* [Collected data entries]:
--------

Lemma step_inv s s' : cluster_inv s → step s s' → cluster_inv s'.
Proof.
  intros Hinv Hstep.
  destruct Hstep as [id src n c now n' outs rep Hid Hen Hun Hc|id src n c now n' e Hid Hen Hun Hc Hsv
    |id src n c now n' e Hid Hen Hun Hc|id n Hid|id l rng config now l' n Hid Hb|id l rng config now l' e Hid Hb].
  - pose proof (node_call_outcome s id src n c now Hinv Hid Hen Hun) as Hwp.
    apply (call_inv s id src n c); [done..|]. by apply (wp_ok_inv _ _ _ _ _ _ Hwp Hc).
  - pose proof (node_call_outcome s id src n c now Hinv Hid Hen Hun) as Hwp.
    destruct (wp_err_inv _ _ _ _ _ _ Hwp Hc) as [_ Hpost].
    by apply (call_inv s id src n c n' [] None Hinv Hid Hen), Hpost.
  - pose proof (node_call_outcome s id src n c now Hinv Hid Hen Hun) as Hwp.
    destruct (wp_err_inv _ _ _ _ _ _ Hwp Hc) as [[Hst Hd Hh] _].
    apply (down_inv s id (Up n)); [done..|]. destruct (ci_servers _ Hinv _ _ Hid) as [_ Hn].
    pose proof (i_hard _ Hn) as E. simpl. unfold view in E. by rewrite E.
  - destruct (ci_servers _ Hinv _ _ Hid) as [_ Hn]. apply (down_inv s id (Up n)); [done|done|apply Hn|apply Hn|done].
  - destruct (ci_servers _ Hinv _ _ Hid) as [Hl Hd].
    pose proof (@with_bootstrap_spec L _ _ (boots id) id rng config now l Hl Hd) as Hwp.
    destruct (wp_ok_inv _ _ _ _ _ _ Hwp Hb) as [Hn Hnid _ Hv Hr _ _].
    apply (put_inv s id (Down l)); [done|done|simpl; unfold view in Hv; by rewrite Hv|by split|..].
    + intros e He. by apply elem_of_nil in He.
    + intros n0 [= <-]. unfold votes_ok, is_leader. by rewrite Hr.
    + intros w Hw. by apply elem_of_nil in Hw.
  - destruct (ci_servers _ Hinv _ _ Hid) as [Hl Hd].
    pose proof (@with_bootstrap_spec L _ _ (boots id) id rng config now l Hl Hd) as Hwp.
    destruct (wp_err_inv _ _ _ _ _ _ Hwp Hb) as (Hl' & Hv & _).
    apply (down_inv s id (Down l)); [done..|by rewrite Hv|simpl; by rewrite Hv].
Qed.

Lemma reachable_inv s : reachable s → cluster_inv s.
Proof. induction 1; [by apply initial_inv|by eapply step_inv]. Qed.

(** One step concerns one server. *)
Lemma step_effect s s' :
  cluster_inv s → step s s' →
  ∃ id srv srv', servers s !! id = Some srv ∧ hard_le (v_hard (disk srv)) (v_hard (disk srv')) ∧
    (∀ n n', srv = Up n → srv' = Up n' → append_only n n') ∧
    servers s' = <[id := srv']> (servers s) ∧ net s ⊆ net s'.
Proof.
  intros Hinv Hstep.
  assert (∀ id n n' c out, servers s !! id = Some (Up n) → @call_post L _ _ (boots id) c n out n' →
    hard_le (v_hard (disk (Up n))) (v_hard (disk (Up n'))) ∧ append_only n n') as Hpost.
  { intros id n n' c out Hid [Hn' _ Hle _ Ha _ _ _]. destruct (ci_servers _ Hinv _ _ Hid) as [_ Hn]. simpl.
    pose proof (i_hard _ Hn) as Hh. pose proof (i_hard _ Hn') as Hh'. unfold view in Hh, Hh'.
    by rewrite Hh, Hh'. }
  destruct Hstep as [id src n c now n' outs rep Hid Hen Hun Hc|id src n c now n' e Hid Hen Hun Hc Hsv
    |id src n c now n' e Hid Hen Hun Hc|id n Hid|id l rng config now l' n Hid Hb|id l rng config now l' e Hid Hb];
    do 3 eexists; (split_and!; [exact Hid| | |done|set_solver]).
  1-6: pose proof (node_call_outcome s id src n c now Hinv Hid Hen Hun) as Hwp.
  - eapply Hpost; [done|]. by apply (wp_ok_inv _ _ _ _ _ _ Hwp Hc).
  - intros ? ? [= <-] [= <-]. eapply Hpost; [done|]. by apply (wp_ok_inv _ _ _ _ _ _ Hwp Hc).
  - eapply Hpost; [done|]. by apply (wp_err_inv _ _ _ _ _ _ Hwp Hc).
  - intros ? ? [= <-] [= <-]. eapply Hpost; [done|]. by apply (wp_err_inv _ _ _ _ _ _ Hwp Hc).
  - destruct (wp_err_inv _ _ _ _ _ _ Hwp Hc) as [[_ _ Hh] _]. destruct (ci_servers _ Hinv _ _ Hid) as [_ Hn].
    pose proof (i_hard _ Hn) as E. simpl. unfold view in E. by rewrite E.
  - done.
  - done.
  - done.
  - destruct (ci_servers _ Hinv _ _ Hid) as [Hl Hd].
    pose proof (@with_bootstrap_spec L _ _ (boots id) id rng config now l Hl Hd) as Hwp.
    destruct (wp_ok_inv _ _ _ _ _ _ Hwp Hb) as [_ _ _ Hv _ _ _]. simpl. unfold view in Hv. by rewrite Hv.
  - done.
  - destruct (ci_servers _ Hinv _ _ Hid) as [Hl Hd].
    pose proof (@with_bootstrap_spec L _ _ (boots id) id rng config now l Hl Hd) as Hwp.
    destruct (wp_err_inv _ _ _ _ _ _ Hwp Hb) as (_ & Hv & _). simpl. by rewrite Hv.
  - done.
Qed.

End cluster.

--------

* [Your goal]: When you reach the line that contains "apply (down_inv s id (Up n)); [done..|].", stop; output it and every line before it from the start of the data, exactly as written.

* [Task solution]:
Lemma step_inv s s' : cluster_inv s → step s s' → cluster_inv s'.
Proof.
  intros Hinv Hstep.
  destruct Hstep as [id src n c now n' outs rep Hid Hen Hun Hc|id src n c now n' e Hid Hen Hun Hc Hsv
    |id src n c now n' e Hid Hen Hun Hc|id n Hid|id l rng config now l' n Hid Hb|id l rng config now l' e Hid Hb].
  - pose proof (node_call_outcome s id src n c now Hinv Hid Hen Hun) as Hwp.
    apply (call_inv s id src n c); [done..|]. by apply (wp_ok_inv _ _ _ _ _ _ Hwp Hc).
  - pose proof (node_call_outcome s id src n c now Hinv Hid Hen Hun) as Hwp.
    destruct (wp_err_inv _ _ _ _ _ _ Hwp Hc) as [_ Hpost].
    by apply (call_inv s id src n c n' [] None Hinv Hid Hen), Hpost.
  - pose proof (node_call_outcome s id src n c now Hinv Hid Hen Hun) as Hwp.
    destruct (wp_err_inv _ _ _ _ _ _ Hwp Hc) as [[Hst Hd Hh] _].
    apply (down_inv s id (Up n)); [done..|]. destruct (ci_servers _ Hinv _ _ Hid) as [_ Hn].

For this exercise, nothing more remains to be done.